Practice management consultant Gary Gerber, OD, from the Power Practice, says the number one motivation a doctor should have in mind when considering taking on an additional doctor is quality of life. Doctors should take into account how hard they want to work, how many hours they want to work and how much they want to be compensated for their work, he says.
“There’s a lot of bad advice out there that dictates you should only bring on another doctor if your practice is grossing X amount of dollars,” he says. Six years ago, Dr. Gerber offers as an example, a prospective client with two young children reached out to him to help with her practice, which was only open 2.5 days a week. The doctor wanted the practice to be more profitable and didn’t want to continue to turn away patients, but she wasn’t willing to work more days.
“The first thing we did was get her an associate,” Dr. Gerber says. “Here’s a little, tiny part-time practice [that needed help], yet most formulas say you need to make $800,000 a year before you should hire someone. She wasn’t even close to that; yet in this case, it was the right decision to hire someone.”
Brian Chou, OD, whose practice brought on a new doctor over a year ago to allow for growth, suggests doctors consider hiring an associate if their schedules are consistently booked beyond a week and there is no further capacity to increase exam volume even with better staff delegation, use of technology or office design changes. “While it’s a good problem to have, patients that can’t get in on a timely basis will go elsewhere, which results in lost potential revenue,” Dr. Chou says.
Another key reason to bring on a new doctor is the potential of additional revenue related to expanding hours or new services, Dr. Chou says. For instance, you could hire someone to work on Saturdays and Sundays, or someone with residency training in specialty areas such as glaucoma, low vision or vision therapy, he says.
This scenario has paid off for Dr. White, whose practice expanded hours and is now open an additional day once a month. However, the biggest asset Dr. White’s new associate has brought into the office is “young blood,” he says. “His generation is coming to see him. Additionally, Dr. Morgan has brought more expertise on the medical aspects that I lack; but in turn, I’m teaching him doctor-driven contact lens dispensing.”
Most doctors focus on the practice income and patient load, but another doctor may bring in a different patient population and give you more time to manage the practice, says Peter Shaw-McMinn, OD, who has served as the chairman of the AOA Practice Management Committee and the Association of Practice Management Educators. “A young doctor tends to attract younger patients. A doctor who specializes in VT, low vision, sports vision or glaucoma may bring in patients you would not normally see,” he says.

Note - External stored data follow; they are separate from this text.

(** The map the loop of [getTodayStats] ends with. *)
Definition latestAfter (rows : list StatRow) : gmap Z (Z * string) :=
  latestByStudent (fold_left step rows initial).

Lemma fold_step_snoc rows r c :
  fold_left step (rows ++ [r]) c = step (fold_left step rows c) r.
Proof. rewrite fold_left_app. reflexivity. Qed.

Lemma counters_bounded rows :
  let c := fold_left step rows initial in
  (nonSmsIn c <= todayIn c)%nat /\ (nonSmsOut c <= todayOut c)%nat
  /\ (todayIn c + todayOut c <= length rows)%nat.
Proof.
  cbv zeta. induction rows as [|r rows IH] using rev_ind; [cbn; lia|].
  rewrite fold_step_snoc, length_app. cbn [length].
  destruct IH as (H1 & H2 & H3).
  set (c := fold_left step rows initial) in *. unfold step.
  cbn [todayIn todayOut nonSmsIn nonSmsOut].
  destruct (String.eqb (toUpperCase (row_type r)) "CHECK_IN");
    destruct (String.eqb (toUpperCase (row_type r)) "CHECK_OUT");
    destruct (row_has_message r); cbn [negb andb]; lia.
Qed.

(** X10.  In the response of [getTodayStats] the scans without a message are
    counted among the scans of their type ([nonSmsIn <= todayIn],
    [nonSmsOut <= todayOut]), and check-ins and check-outs together are at most
    the rows read, so [nonSmsTotal] is at most the number of rows. *)
Theorem getTodayStats_counts (rows : list StatRow) :
  let s := getTodayStats rows in
  (res_nonSmsIn s <= res_todayIn s)%nat
  /\ (res_nonSmsOut s <= res_todayOut s)%nat
  /\ (res_todayIn s + res_todayOut s <= length rows)%nat
  /\ (res_nonSmsTotal s <= length rows)%nat.
Proof.
  cbv zeta. unfold getTodayStats.
  cbn [res_nonSmsIn res_todayIn res_nonSmsOut res_todayOut res_nonSmsTotal].
  pose proof (counters_bounded rows) as H. cbv zeta in H. lia.
Qed.
(** * Ship-tracking ETL: validation and star-schema load

    A shallow embedding of [etl_ship_data_with_schema.py] and the properties
    of its validation-and-load pipeline.

    Conventions of the embedding.
    - Python exceptions are values of [exn]; a computation that may raise
      returns a [Result].  Only subclasses of [Exception] are modelled: none
      of the modelled operations raises anything else.
    - A Python [float] is [pyfloat]: nan, an infinity, or an exact rational.
      Binary representation error is abstracted away, so [round(x, n)] is
      round-half-to-even on the exact decimal expansion.
    - The [psycopg2] connection is a record [Conn]: the tables as the open
      transaction sees them, the tables as last committed, the
      aborted-transaction flag and a schedule of injected faults.
    - Library functions whose grammar is not this repository's
      ([ast.literal_eval], [float] of a string, [pd.to_datetime],
      [pd.read_excel]) and what the file system answers are section
      variables.
    - [get_excel_files] tells apart subclasses of OSError that the rest of
      the pipeline never looks at; it has its own exception classes
      [fs_exn] and outcome type [FsResult]. *)

From Stdlib Require Import ZArith QArith Qround Lqa String Ascii List Lia.
From stdpp Require Import gmap strings list sorting.

Local Open Scope string_scope.
Local Open Scope list_scope.

(** ** Exceptions and results *)

Inductive exn : Type :=
| ValueError
| JSONDecodeError          (* subclass of ValueError *)
| TypeError
| KeyError
| OverflowError
| SyntaxError
| RecursionError
| MemoryError
| OSError
| RuntimeError (records_loaded : nat)
| IntegrityError           (* psycopg2.IntegrityError *)
| OperationalError         (* psycopg2.OperationalError *)
| InFailedSqlTransaction   (* psycopg2.errors.InFailedSqlTransaction *)
| ProgrammingError.        (* psycopg2.ProgrammingError *)

Inductive Result (A : Type) : Type :=
| Ok (a : A)
| Raise (e : exn).
Arguments Ok {A} a.
Arguments Raise {A} e.

Definition is_ValueError (e : exn) : bool :=
  match e with ValueError | JSONDecodeError => true | _ => false end.

Definition is_TypeError (e : exn) : bool :=
  match e with TypeError => true | _ => false end.

Definition is_JSONDecodeError (e : exn) : bool :=
  match e with JSONDecodeError => true | _ => false end.

Definition is_IntegrityError (e : exn) : bool :=
  match e with IntegrityError => true | _ => false end.

#[global] Instance Result_ret : MRet Result := fun _ a => Ok a.

#[global] Instance Result_bind : MBind Result := fun _ _ k r =>
  match r with
  | Ok a => k a
  | Raise e => Raise e
  end.

(** ** Python values *)

Inductive pyfloat : Type :=
| FNan
| FInf (negative : bool)
| FFin (q : Q).

(** A value stored under a key of the decoded record. [VOther] stands for
    the values [float()] rejects with [TypeError] (lists, tuples, dicts,
    sets, complex numbers). *)
Inductive PyVal : Type :=
| VNone
| VBool (b : bool)
| VInt (z : Z)
| VFloat (f : pyfloat)
| VStr (s : string)
| VOther.

(** What [ast.literal_eval] can return, seen through the two operations
    the validator applies to it: [key in obj] and [obj[key]] for a string
    key.  [OSeq] covers str, list, tuple and set (membership is defined,
    subscripting by a string raises [TypeError]); [OAtom] covers numbers,
    booleans, [None] and bytes (membership itself raises [TypeError]). *)
Inductive PyObj : Type :=
| ODict (d : gmap string PyVal)
| OSeq (has : string -> bool)
| OAtom.

Definition py_contains (k : string) (o : PyObj) : Result bool :=
  match o with
  | ODict d => Ok (bool_decide (is_Some (d !! k)))
  | OSeq has => Ok (has k)
  | OAtom => Raise TypeError
  end.

Definition py_getitem (k : string) (o : PyObj) : Result PyVal :=
  match o with
  | ODict d => match d !! k with Some v => Ok v | None => Raise KeyError end
  | OSeq _ => Raise TypeError
  | OAtom => Raise TypeError
  end.

(** ** Numbers *)

(** The least integer magnitude that [float()] cannot represent: it rounds
    to 2^1024. *)
Definition float_overflow_bound : Z := 2 ^ 1024 - 2 ^ 970.

(** Round half to even, to an integer. *)
Definition round_half_even (y : Q) : Z :=
  let f := Qfloor y in
  match (y - inject_Z f ?= 1 # 2)%Q with
  | Lt => f
  | Gt => (f + 1)%Z
  | Eq => if Z.even f then f else (f + 1)%Z
  end.

Definition pow10 (n : Z) : positive := Z.to_pos (10 ^ n).

(** [round(x, ndigits)] on a finite float. *)
Definition py_round_Q (x : Q) (ndigits : Z) : Q :=
  if (0 <=? ndigits)%Z
  then Qmake (round_half_even (x * inject_Z (Zpos (pow10 ndigits)))) (pow10 ndigits)
  else inject_Z (round_half_even (x / inject_Z (Zpos (pow10 (- ndigits))))
                 * Zpos (pow10 (- ndigits))).

Definition py_round (x : pyfloat) (ndigits : Z) : pyfloat :=
  match x with
  | FFin q => FFin (py_round_Q q ndigits)
  | other => other
  end.

(** [min_val <= numeric_value <= max_val]; every comparison with nan is
    false. *)
Definition in_range (min_val max_val : Q) (x : pyfloat) : bool :=
  match x with
  | FNan => false
  | FInf _ => false
  | FFin q => Qle_bool min_val q && Qle_bool q max_val
  end.

(** [value is None or (isinstance(value, float) and pd.isna(value))] *)
Definition is_none_or_nan (v : PyVal) : bool :=
  match v with
  | VNone => true
  | VFloat FNan => true
  | _ => false
  end.

(** ** Field Validator *)

Definition Rule : Type := (string * (string * Q * Q * Z))%type.

Definition validation_rules : list Rule :=
  [ ("LAT", ("latitude", -(90), 90, 6%Z));
    ("LON", ("longitude", -(180), 180, 6%Z));
    ("WINDIR", ("wind_direction", 0, 360, 2%Z));
    ("WINSPE", ("wind_speed", 0, 200, 2%Z));
    ("AIR_TEMP_AUT", ("air_temperature", -(50), 60, 2%Z));
    ("CTNK0_LIQ_VOL", ("tank0_liquid_volume", 0, 99999999 # 100, 2%Z));
    ("CTNK0_MAX_VOL", ("tank0_max_volume", 0, 99999999 # 100, 2%Z));
    ("CTNK0_MAX_PERC", ("tank0_percentage", 0, 100, 2%Z));
    ("CTNK1_LIQ_VOL", ("tank1_liquid_volume", 0, 99999999 # 100, 2%Z));
    ("CTNK1_MAX_VOL", ("tank1_max_volume", 0, 99999999 # 100, 2%Z));
    ("CTNK1_PERC", ("tank1_percentage", 0, 100, 2%Z));
    ("CTNK2_LIQ_VOL", ("tank2_liquid_volume", 0, 99999999 # 100, 2%Z));
    ("CTNK2_MAX_VOL", ("tank2_max_volume", 0, 99999999 # 100, 2%Z));
    ("CTNK2_PERC", ("tank2_percentage", 0, 100, 2%Z));
    ("CTNK3_LIQ_VOL", ("tank3_liquid_volume", 0, 99999999 # 100, 2%Z));
    ("CTNK3_MAX_VOL", ("tank3_max_volume", 0, 99999999 # 100, 2%Z));
    ("CTNK3_PERC", ("tank3_percentage", 0, 100, 2%Z));
    ("CTNK4_LIQ_VOL", ("tank4_liquid_volume", 0, 99999999 # 100, 2%Z));
    ("CTNK4_MAX_VOL", ("tank4_max_volume", 0, 99999999 # 100, 2%Z));
    ("CTNK4_PERC", ("tank4_percentage", 0, 100, 2%Z));
    ("CTNK0_VAP_PRES", ("tank0_vapor_pressure", 0, 999999 # 100, 2%Z));
    ("CTNK0_VAP_TEMP", ("tank0_vapor_temperature", -(200), 200, 2%Z));
    ("CTNK1_VAP_PRES", ("tank1_vapor_pressure", 0, 999999 # 100, 2%Z));
    ("CTNK1_VAP_TEMP", ("tank1_vapor_temperature", -(200), 200, 2%Z));
    ("CTNK2_VAP_PRES", ("tank2_vapor_pressure", 0, 999999 # 100, 2%Z));
    ("CTNK2_VAP_TEMP", ("tank2_vapor_temperature", -(200), 200, 2%Z));
    ("CTNK3_VAP_PRES", ("tank3_vapor_pressure", 0, 999999 # 100, 2%Z));
    ("CTNK3_VAP_TEMP", ("tank3_vapor_temperature", -(200), 200, 2%Z));
    ("CTNK4_VAP_PRES", ("tank4_vapor_pressure", 0, 999999 # 100, 2%Z));
    ("CTNK4_VAP_TEMP", ("tank4_vapor_temperature", -(200), 200, 2%Z)) ]%Q.

Section Model.

(** [float(s)] for a string [s]; [None] is [ValueError]. *)
Variable float_of_str : string -> option pyfloat.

One caveat to consider is whether or not hiring additional staff would suffice, Dr. Gerber says. “Most doctors hire associates too soon. What they should probably do is hire more staff before they hire another doctor. They usually pull the associate trigger too early.” In some cases, hiring and training staff to take on some of the duties you are not delegating could be the best solution.
“If everything is aligned and it’s a quality of life decision, and the doctor says, ‘My staff is great, but I really think I need somebody else,’ then it is indeed time to hire another doctor, as long as you understand the reasons why you are making this decision,” Dr. Gerber says.
How Much Should You Pay?
The employed optometrist is typically the highest staffing expense. Therefore, owner-doctors must carefully perform their financial due diligence to make sure all the numbers work, Dr. Chou says. To compensate the new doctor, it’s best to talk with several other OD employers in the community to find the going rate. “In projecting how much revenue will be brought in, keep in mind that the new associate is not expected to produce as well as the established doctor, and that there is also variability from associate to associate,” he adds.
Dr. Shaw-McMinn recommends paying the doctor based on productivity, so the more they bring in, the more they get paid. “Twenty-five percent of gross income is a good start, but that will apply to private pay. For vision plans, it will need to be a higher percentage of professional fees and a variable percentage for add-ons, depending upon the plan,” he says.
The adage, “You get what you pay for,” is true in this case, Dr. Gerber says. “You want someone who is a rock star who is going to represent the practice and go out in the community and market. They’ve got to be pretty amazing people, so pay them more than they can get elsewhere. Find the going rate and pay a little bit more. This way, you can be more selective,” he says.
|More Than a Handshake: Get it Down in Writing|
You’ve made the decision to bring on an associate, and your new OD has accepted the job. Congratulations, but you haven’t completed the hiring process yet, experts say.
Finalizing the employment agreement is the final step, which should be reviewed in most cases by a lawyer, they add.
“Definitely don’t cut and paste an agreement from Google; get a real lawyer who knows your state laws to do this for you. There’s a lot of risk if you do it the wrong way,” Dr. Gerber says.
Besides the general information on salary, start date, hours and vacation, you may want to consider the following for your employment agreement when taking on a new associate:
Non-Compete Clause: Depending on state laws, a non-compete, non-solicitation clause should be included with “reasonable” terms, Dr. Gerber says. “It’s not reasonable to say, ‘If you leave here, you can’t practice within a hundred miles for a hundred years.’” The contract won’t be enforceable if you’re not reasonable, he says.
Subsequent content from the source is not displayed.